(Collected data)
/---

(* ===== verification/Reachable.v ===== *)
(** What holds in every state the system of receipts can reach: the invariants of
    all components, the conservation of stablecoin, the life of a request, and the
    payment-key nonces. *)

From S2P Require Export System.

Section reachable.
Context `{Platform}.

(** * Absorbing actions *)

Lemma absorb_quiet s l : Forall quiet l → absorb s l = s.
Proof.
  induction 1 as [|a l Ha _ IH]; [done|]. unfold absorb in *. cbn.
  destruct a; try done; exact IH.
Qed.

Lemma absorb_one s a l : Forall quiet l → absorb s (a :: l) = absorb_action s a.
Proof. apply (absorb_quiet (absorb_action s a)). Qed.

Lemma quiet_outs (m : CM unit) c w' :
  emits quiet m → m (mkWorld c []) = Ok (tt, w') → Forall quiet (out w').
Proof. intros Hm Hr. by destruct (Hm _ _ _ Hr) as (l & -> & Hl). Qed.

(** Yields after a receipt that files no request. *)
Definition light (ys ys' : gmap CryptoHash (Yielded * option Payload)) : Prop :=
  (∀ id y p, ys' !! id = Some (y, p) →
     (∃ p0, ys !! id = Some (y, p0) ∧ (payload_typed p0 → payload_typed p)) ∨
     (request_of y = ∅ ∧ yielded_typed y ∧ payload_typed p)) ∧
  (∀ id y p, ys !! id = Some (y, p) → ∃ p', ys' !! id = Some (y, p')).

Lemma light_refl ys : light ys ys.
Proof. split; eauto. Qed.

\---

_To do:_ Print, from the entries above, the line with "Lemma quiet_outs (m", the line with "(∀ id y p, ys' !! id = Some (y, p) →" and all lines between them, exactly and with nothing else.

_Response area:_
Lemma quiet_outs (m : CM unit) c w' :
  emits quiet m → m (mkWorld c []) = Ok (tt, w') → Forall quiet (out w').
Proof. intros Hm Hr. by destruct (Hm _ _ _ Hr) as (l & -> & Hl). Qed.

(** Yields after a receipt that files no request. *)
Definition light (ys ys' : gmap CryptoHash (Yielded * option Payload)) : Prop :=
  (∀ id y p, ys' !! id = Some (y, p) →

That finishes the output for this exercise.